I recently had my first recent section hike of the Appalachian Trail. A portion of the trail (over 70 miles) passes through the Smoky Mountains and section hikers are required to make reservations and sleep in the shelters. I’m primarily a hammock camper, so I did not have a sleeping pad and borrowed one from one of my fellow hikers. While I was grateful for his generosity, I quickly learned a few valuable lessons. First, I need to purchase a thicker pad for the occasions I need to use one. The second lesson I learned was it needed to be comfortable. The final lesson is that using the top quilt I use in the hammock has some challenges when using a sleeping pad. After lots of research, trying several different makes and models at the local REI store, I finally purchased the Big Agnes Air Core Ultra Sleeping Pad in a Wide Regular size. (

Here are the basic details according to the package: the measurements of the pad are 25” x 72”, the thickness is a maximum of 3.5”, stored (rolled) size is 4” x 8.5”, and the weight is 23 oz.  According to the package, this model is for “warm weather” and to be used above 35 degrees Fahrenheit. It includes a storage bag, a spare inflation valve, and a small patch kit. After several naps inside and one overnight use in the back yard, here are my initial impressions of Big Agnes Air Core Ultra Sleeping Pad.

There are quite a few things I like about this pad. This pad is comfortable! I primarily sleep on my side and this pad allowed me to sleep on my side without feeling the ground through the pad. It is long and wide enough for me to sleep comfortably with worrying about rolling off. I can lie in a more normal sleeping position instead of being pencil straight due to the 25” width. The pad deflates quickly allowing for quick folding and storage when packing up.
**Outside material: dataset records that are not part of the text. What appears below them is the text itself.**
Definition persistentLaneProtocol (lane : persistentStreamLane) : bytes :=
  match lane with
  | persistentLaneControl => str "/bloc/envelope/3.0.0/control"
  | persistentLaneData => str "/bloc/envelope/3.0.0/data"
  end.

Definition classifyEnvelopeLane (env : WireEnvelope) : out persistentStreamLane :=
  let? _ := validateEnvelopePayload env in
  if bool_decide (env_Kind env = kindShare) then Ok persistentLaneData
  else
    let? subtype := classifyACSMessage (env_ACS env) in
    if bool_decide (subtype ∈ [ACSMessageReady; ACSMessageBVAL; ACSMessageAUX]) then Ok persistentLaneControl
    else if bool_decide (subtype ∈ [ACSMessageProof; ACSMessageEcho]) then Ok persistentLaneData
    else Err "unmapped ACS message subtype".

(** ** The generated messages *)

Record pbWireShare := mkPbShare {
  pb_ShareOperator : Z;
  pb_BatchIdHex : bytes;
  pb_SubBatchId : Z;
  pb_PointHex : bytes
}.

Record pbProofRequest := mkPbProof {
  pb_RootHash : bytes;
  pb_Proof : list bytes;
  pb_Index : Z;
  pb_Leaves : Z
}.

Inductive pbAgreementBody :=
  | AgreementMessage_Bval (Value : option bool)
  | AgreementMessage_Aux (Value : option bool).

Record pbAgreement := mkPbAgreement {
  pb_Epoch : Z;
  pb_Message : option pbAgreementBody
}.

Inductive pbBroadcastBody :=
  | BroadcastMessage_Proof (Proof : option pbProofRequest)
  | BroadcastMessage_Echo (Echo : option (option pbProofRequest))
  | BroadcastMessage_Ready (RootHash : option bytes).

Record pbBroadcast := mkPbBroadcast { pb_BPayload : option pbBroadcastBody }.

Inductive pbACSBody :=
  | ACSMessage_Agreement (Agreement : option pbAgreement)
  | ACSMessage_Broadcast (Broadcast : option pbBroadcast).

Record pbACS := mkPbACS {
  pb_ProposerId : Z;
  pb_APayload : option pbACSBody
}.

Record pbSlotMessage := mkPbSlot {
  pb_MSlot : Z;
  pb_SPayload : option pbACS
}.

Inductive pbEnvelopeBody :=
  | Envelope_Acs (Acs : option pbSlotMessage)
  | Envelope_Share (Share : option pbWireShare).

Record pbEnvelope := mkPbEnvelope {
  pb_Version : Z;
  pb_EFrom : Z;
  pb_ETo : Z;
  pb_Direct : bool;
  pb_EKind : bytes;
  pb_ESlot : Z;
  pb_Payload : option pbEnvelopeBody
}.

#[export] Instance pbWireShare_dec : EqDecision pbWireShare.
Proof. solve_decision. Defined.
#[export] Instance pbProofRequest_dec : EqDecision pbProofRequest.
Proof. solve_decision. Defined.
#[export] Instance pbAgreementBody_dec : EqDecision pbAgreementBody.
Proof. solve_decision. Defined.
#[export] Instance pbAgreement_dec : EqDecision pbAgreement.
Proof. solve_decision. Defined.
#[export] Instance pbBroadcastBody_dec : EqDecision pbBroadcastBody.
Proof. solve_decision. Defined.
#[export] Instance pbBroadcast_dec : EqDecision pbBroadcast.
Proof. solve_decision. Defined.
#[export] Instance pbACSBody_dec : EqDecision pbACSBody.
Proof. solve_decision. Defined.
#[export] Instance pbACS_dec : EqDecision pbACS.
Proof. solve_decision. Defined.
#[export] Instance pbSlotMessage_dec : EqDecision pbSlotMessage.
Proof. solve_decision. Defined.
#[export] Instance pbEnvelopeBody_dec : EqDecision pbEnvelopeBody.
Proof. solve_decision. Defined.
#[export] Instance pbEnvelope_dec : EqDecision pbEnvelope.
Proof. solve_decision. Defined.

(** ** Conversions *)

Definition toProtoWireShare (share : WireShare) : pbWireShare :=
  mkPbShare (u64 (ws_OperatorID share)) (ws_BatchIDHex share) (u64 (ws_SubBatchID share)) (ws_PointHex share).

Definition fromProtoWireShare (share : option pbWireShare) : WireShare :=
  match share with
  | None => mkWireShare 0 [] 0 []
  | Some s => mkWireShare (i64 (pb_ShareOperator s)) (pb_BatchIdHex s) (i64 (pb_SubBatchId s)) (pb_PointHex s)
  end.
I used to hate trying to squeeze all the air out of an inflatable pad and that is not a problem with this one. The reason is there are separate openings for inflation (one way valve) and deflation (just a hole without a valve). For the size and thickness of the inflated pad, I think the stored (deflated) size and weight are more than appropriate – especially for the size and price. I purchased this pad on sale at REI for just under $60 including free shipping with an additional 20% off coupon I received in my email.  It is easy to deflate this pad slightly for a “softer feel” while using it by using the one way valve on the inflation hole and using a VERY light touch.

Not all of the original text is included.